All music is dramatic, and pictures some emotion. In no way can this emotion be so powerfully portrayed as at the opera. Here we have every means at hand to develop the full meaning of the music; dramatic artists who act as well as sing, a large chorus which gives us sublime masses of tone, an orchestra with various instruments giving us every possible shade of tone-color, and a mise en scene which powerfully excites the imagination and the emotions.
Take the case of a pupil who is studying the “Tower Scene” from Il Trovatore, transcribed for the piano. After having mastered the composition as he supposes thoroughly, let him hear the opera. Now he hears the solemn Miserere sung by human voices instead of by the piano; then he hears the mournful beauty of the tenor solo of Manrico, and the despairing response of Leonora. A new light breaks in on the pupil’s mind. Now he knows for the first time what the music is for, and he will play it in an entirely different manner hereafter.
Pupils, especially beginners, do not at first grasp the meaning and artistic necessity for the various elements of light and shade, the pianos and fortes, the sfz’s, smorzando, ritardando, accelerando, and the countless other effects by which music is made intelligible. The average pupil if left to himself will play in dead monotone, without a ghost of expression. It is the necessity of such expression that going to the opera will teach him. He will insensibly learn to associate the increase or decrease in speed or intensity, the sudden explosive bursts of tone, the pauses, the tremendous climaxes, etc., with the emotions and feelings which call them into being, and will gradually base his own playing on these models of expression, so true to art and nature.

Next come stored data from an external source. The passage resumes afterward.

Definition NewWebhookMetrics (r : Metrics.Registry) (prefix : string) : option Metrics.Registry :=
  r ← Metrics.NewCounter r (prefix +:+ "_enqueued_total")%string "Webhook events fanned out onto the delivery queue." ["event"%string];
  r ← Metrics.NewCounter r (prefix +:+ "_attempts_total")%string "Individual HTTP dispatch attempts by outcome status class."
        ["event"; "status_class"]%string;
  r ← Metrics.NewCounter r (prefix +:+ "_delivered_total")%string "Webhook events that reached a 2xx response before max attempts."
        ["event"%string];
  r ← Metrics.NewCounter r (prefix +:+ "_dead_lettered_total")%string "Webhook events that exhausted their retry budget." ["event"%string];
  r ← Metrics.NewCounter r (prefix +:+ "_replayed_total")%string "Operator-initiated dead-letter replay calls." ["event"%string];
  r ← Metrics.NewHistogram r (prefix +:+ "_attempt_duration_seconds")%string "Latency of one webhook HTTP dispatch attempt, in seconds."
        None ["event"; "status_class"]%string;
  r ← Metrics.NewGauge r (prefix +:+ "_queue_depth")%string "Current webhook delivery queue depth (pending events)." [];
  Metrics.NewGauge r (prefix +:+ "_dead_letter_depth")%string "Current dead-letter list depth." [].

(** [Instrument] up to the handler: the span, the headers of the response
    ([traceparent], [tracestate] or none), the gauge. *)
Definition intake (r : Metrics.Registry) (prefix traceparent tracestate : string) (r16 r8 : option bytes)
    : option (Metrics.Registry * SpanContext * (string * option string)) :=
  let sc := ContinueSpan traceparent r16 r8 in
  let sc := if bool_decide (tracestate = ""%string) then sc else with_state sc tracestate in
  let headers := (Traceparent sc, if bool_decide (TraceState sc = ""%string) then None else Some (TraceState sc)) in
  (λ r, (r, sc, headers)) <$>
  Metrics.on_gauge r (prefix +:+ "_requests_in_flight")%string (λ g, Metrics.Gauge_Add g f_one []).

(** After the handler, and what is deferred. *)
Definition outtake (r : Metrics.Registry) (prefix method route : string) (code : Z) (dur : float64) : option Metrics.Registry :=
  r ← Metrics.on_histogram r (prefix +:+ "_request_duration_seconds")%string (λ h, Metrics.Histogram_Observe h dur [method; route]);
  r ← Metrics.on_counter r (prefix +:+ "_requests_total")%string (λ c, Metrics.Counter_Inc c [method; route; httpStatusLabel code]);
  Metrics.on_gauge r (prefix +:+ "_requests_in_flight")%string (λ g, Metrics.Gauge_Add g (f_of_Z (-1)) []).

(** ** Facts on the trace context *)

(** A span that can be handed on. *)
Definition proper (s : SpanContext) : Prop :=
  String.length (TraceID s) = 32%nat ∧ isLowerHex (TraceID s) = true ∧ allZero (TraceID s) = false ∧
  String.length (SpanID s) = 16%nat ∧ isLowerHex (SpanID s) = true ∧ allZero (SpanID s) = false ∧ 0 <= Flags s < 256.

Lemma hexByte_encode b : 0 <= b < 256 → hexByte b = hex_encode [byte_of_Z b].
Proof.
  intros H. unfold hexByte, hex_encode. rewrite byte_to_of_Z, (Z.mod_small b 256) by lia.
  rewrite Z.shiftr_div_pow2 by lia. change 15 with (Z.ones 4). rewrite !Z.land_ones by lia. change (2 ^ 4) with 16.
  rewrite (Z.mod_small (b / 16) 16); [done|]. Z.to_euclidean_division_equations. lia.
Qed.

Lemma lower_hex_no_dash s : isLowerHex s = true → no_char (chr 45) s = true.
Proof.
  unfold isLowerHex, no_char. induction s as [|c s IH]; [done|]. cbn [string_forall]. intros [Hc H]%andb_prop.
  rewrite (IH H), andb_true_r. apply negb_true_iff, bool_decide_eq_false. by intros ->.
Qed.

Lemma hex_encode_lower b : isLowerHex (hex_encode b) = true.
Proof. exact (hex_encode_lower_hex b). Qed.

Lemma hex_text_length b : String.length (hex_encode b) = (2 * length b)%nat.
Proof. unfold hex_encode. induction b as [|x b IH]; [done|]. cbn [String.length length]. rewrite IH. lia. Qed.

Lemma hex_digit_zero n : 0 <= n < 16 → bool_decide (hex_digit n = chr 48) = true → n = 0.
Proof.
  intros H. assert (n = 0 ∨ n = 1 ∨ n = 2 ∨ n = 3 ∨ n = 4 ∨ n = 5 ∨ n = 6 ∨ n = 7 ∨ n = 8 ∨ n = 9
    ∨ n = 10 ∨ n = 11 ∨ n = 12 ∨ n = 13 ∨ n = 14 ∨ n = 15) by lia. by repeat (destruct_or!; subst).
Qed.

Lemma hex_encode_zero b : allZero (hex_encode b) = true → Forall (λ x, x = Byte.x00) b.
Proof.
  unfold allZero, hex_encode. induction b as [|x b IH]; [constructor|]. cbn [string_forall].
  intros [H1 [H2 H3]%andb_prop]%andb_prop. constructor; [|by apply IH]. pose proof (byte_to_Z_range x).
  apply hex_digit_zero in H1, H2; [|apply Z.mod_pos_bound; lia|split; [apply Z.div_pos; lia|apply Z.div_lt_upper_bound; lia]..].
  pose proof (Z.div_mod (byte_to_Z x) 16 ltac:(lia)). rewrite <- (byte_of_to_Z x). replace (byte_to_Z x) with 0 by lia. done.
Qed.

(** What a proper span is read back as. *)
Lemma parse_traceparent s :
  proper s → ParseTraceparent (Traceparent s)
  = Some {| TraceID := TraceID s; SpanID := ""; ParentID := SpanID s; Flags := Flags s; TraceState := "" |}.
Proof.
  intros (L1 & X1 & Z1 & L2 & X2 & Z2 & F). unfold ParseTraceparent, Traceparent.
  change ("00-" +:+ TraceID s +:+ "-" +:+ SpanID s +:+ "-" +:+ hexByte (Flags s))%string
    with ("00" +:+ String (chr 45) (TraceID s +:+ String (chr 45) (SpanID s +:+ String (chr 45) (hexByte (Flags s)))))%string.
  rewrite hexByte_encode by done.
  rewrite split_on_app, split_on_app, split_on_app, split_last
    by (try apply lower_hex_no_dash; try apply hex_encode_lower; done).
  rewrite bool_decide_true by done. rewrite L1, L2, hex_text_length, X1, X2, hex_encode_lower, Z1, Z2, hex_decode_encode.
  cbn [negb orb length Nat.mul Nat.add Nat.eqb]. rewrite byte_to_of_Z, Z.mod_small by lia. done.
Qed.

Definition random_ok (n : nat) (r : option bytes) : Prop :=
  match r with Some b => length b = n ∧ ¬ Forall (λ x, x = Byte.x00) b | None => True end.

Lemma randHex_proper n r : (0 < n)%nat → random_ok n r →
  String.length (randHex n r) = (2 * n)%nat ∧ isLowerHex (randHex n r) = true ∧ allZero (randHex n r) = false.
Proof.
  intros Hn Hr. unfold randHex. split; [|split; [apply hex_encode_lower|]].
  - rewrite hex_text_length. destruct r as [b|]; [by destruct Hr as [-> _]|]. rewrite length_app, length_replicate. cbn. lia.
  - apply not_true_iff_false. intros H%hex_encode_zero. destruct r as [b|]; [by destruct Hr|].
    apply Forall_app in H as [_ H]. by apply Forall_cons in H as [H _].
Qed.

Lemma parse_fields hdr p :
  ParseTraceparent hdr = Some p →
  String.length (TraceID p) = 32%nat ∧ isLowerHex (TraceID p) = true ∧ allZero (TraceID p) = false ∧ 0 <= Flags p < 256.
Proof.
  unfold ParseTraceparent. destruct (split_on _ _) as [|p0 [|p1 [|p2 [|p3 rest]]]]; try done. intros H.
  destruct (negb (bool_decide _)); [done|].
  destruct (negb (String.length p1 =? 32)%nat) eqn:E1; [done|]. cbn [orb] in H.
  destruct (negb (String.length p2 =? 16)%nat || _); [done|].
  destruct (negb (isLowerHex p1)) eqn:E2; [done|]. cbn [orb] in H. destruct (negb (isLowerHex p2) || _); [done|].
  destruct (allZero p1) eqn:E3; [done|]. cbn [orb] in H. destruct (allZero p2); [done|].
  destruct (hex_decode p3) as [[|f b]|]; [done| |done]. injection H as <-. cbn [TraceID Flags].
  apply negb_false_iff in E1, E2. apply Nat.eqb_eq in E1. pose proof (byte_to_Z_range f). done.
Qed.

Lemma continue_proper hdr r16 r8 : random_ok 16 r16 → random_ok 8 r8 → proper (ContinueSpan hdr r16 r8).
Proof.
  intros H16 H8. destruct (randHex_proper 16 r16 ltac:(lia) H16) as (A1 & A2 & A3), (randHex_proper 8 r8 ltac:(lia) H8) as (B1 & B2 & B3).
  assert (proper (NewRootSpan r16 r8)) as Hroot by (by repeat split).
  unfold ContinueSpan. case_bool_decide; [done|]. destruct (ParseTraceparent hdr) as [p|] eqn:E; [|done].
  destruct (parse_fields hdr p E) as (C1 & C2 & C3 & C4). repeat split; first [done|apply C4].
Qed.

(** A request handed from server to server: each continues the header the one before
    it sent. *)
Fixpoint hops (hdr : string) (rs : list (option bytes * option bytes)) : list SpanContext :=
  match rs with
  | [] => []
  | (r16, r8) :: rs => let s := ContinueSpan hdr r16 r8 in s :: hops (Traceparent s) rs
  end.

Lemma continue_parsed hdr p r16 r8 :
  ParseTraceparent hdr = Some p → ContinueSpan hdr r16 r8 = with_span p (randHex 8 r8).
Proof. intros H. unfold ContinueSpan. case_bool_decide as E; [by subst|]. by rewrite H. Qed.

(** A trace survives any number of servers: whatever header the first one gets,
    every span sent on is well formed, all of them have one trace identifier and
    one set of flags, each names the span before it as its parent, and a valid
    incoming header is continued, not replaced. *)
Theorem trace_propagates hdr rs (Hr : Forall (λ r, random_ok 16 (fst r) ∧ random_ok 8 (snd r)) rs) :
  (∀ i s, hops hdr rs !! i = Some s → proper s ∧
     ParseTraceparent (Traceparent s)
     = Some {| TraceID := TraceID s; SpanID := ""; ParentID := SpanID s; Flags := Flags s; TraceState := "" |}) ∧
  (∀ i j s s', hops hdr rs !! i = Some s → hops hdr rs !! j = Some s' → TraceID s' = TraceID s ∧ Flags s' = Flags s) ∧
  (∀ i s s', hops hdr rs !! i = Some s → hops hdr rs !! S i = Some s' → ParentID s' = SpanID s) ∧
  (∀ p s, ParseTraceparent hdr = Some p → hops hdr rs !! 0%nat = Some s →
     TraceID s = TraceID p ∧ Flags s = Flags p ∧ ParentID s = ParentID p).
Proof.
  assert (∀ i s, hops hdr rs !! i = Some s → proper s) as Hp.
  { revert hdr. induction Hr as [|[r16 r8] rs [H16 H8] _ IH]; intros hdr [|i] s H; try done; cbn in H.
    - injection H as <-. by apply continue_proper.
    - by eapply IH. }
  assert (∀ i s s', hops hdr rs !! i = Some s → hops hdr rs !! S i = Some s' →
    TraceID s' = TraceID s ∧ Flags s' = Flags s ∧ ParentID s' = SpanID s) as Hn.
  { clear Hr. revert hdr Hp. induction rs as [|[r16 r8] rs IH]; intros hdr Hp [|i] s s' H H'; try done.
    - cbn in H. injection H as <-. destruct rs as [|[q16 q8] rs]; [done|]. cbn in H'. injection H' as <-.
      pose proof (parse_traceparent _ (Hp 0%nat _ eq_refl)) as E. by rewrite (continue_parsed _ _ q16 q8 E).
    - apply (IH (Traceparent (ContinueSpan hdr r16 r8)) (λ j, Hp (S j)) i); done. }
  split; [intros i s H; split; [by eapply Hp|by eapply parse_traceparent, Hp]|]. split; [|split].
  - assert (∀ i s s0, hops hdr rs !! 0%nat = Some s0 → hops hdr rs !! i = Some s → TraceID s = TraceID s0 ∧ Flags s = Flags s0) as H0.
    { induction i as [|i IH]; intros s s0 H0 H; [by simplify_eq|].
      destruct (hops hdr rs !! i) as [s1|] eqn:E.
      - destruct (Hn i s1 s E H) as (-> & -> & _). by apply IH.
      - apply lookup_ge_None in E. apply lookup_lt_Some in H. lia. }
    intros i j s s' H H'. destruct (lookup_lt_is_Some_2 (hops hdr rs) 0%nat) as [s0 Hs0].
    { apply lookup_lt_Some in H. lia. }
    destruct (H0 i s s0 Hs0 H) as [-> ->], (H0 j s' s0 Hs0 H') as [-> ->]. done.
  - intros i s s' H H'. apply (Hn i s s' H H').
  - intros p s Hpar H. destruct rs as [|[r16 r8] rs]; [done|]. cbn in H. injection H as <-.
    by rewrite (continue_parsed _ _ r16 r8 Hpar).
Qed.

Definition ex_header : string := "00-0af7651916cd43dd8448eb211c80319c-b7ad6b7169203331-01".
Definition ex_hops : list SpanContext := hops ex_header [(None, None); (None, Some (replicate 8 Byte.x01))].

Music is like a language, which one must study as he would Greek or Persian, and it is only after years of study that one can understand a great musical creation in its fullest sense. In no way can this language of expression be so quickly acquired as at the opera. Attending a good opera once a week is a liberal education in music. No matter what branch of the musical art the student is studying, he will find something for him at the opera. The opera-goer hears characteristic music fitted to every possible kind of a scene or phase of emotion, and if he is a student of the least intelligence, he soon learns to recognize its meaning and to adapt it to his own instrument. If a musician knows what a composition represents, he will naturally give it appropriate expression.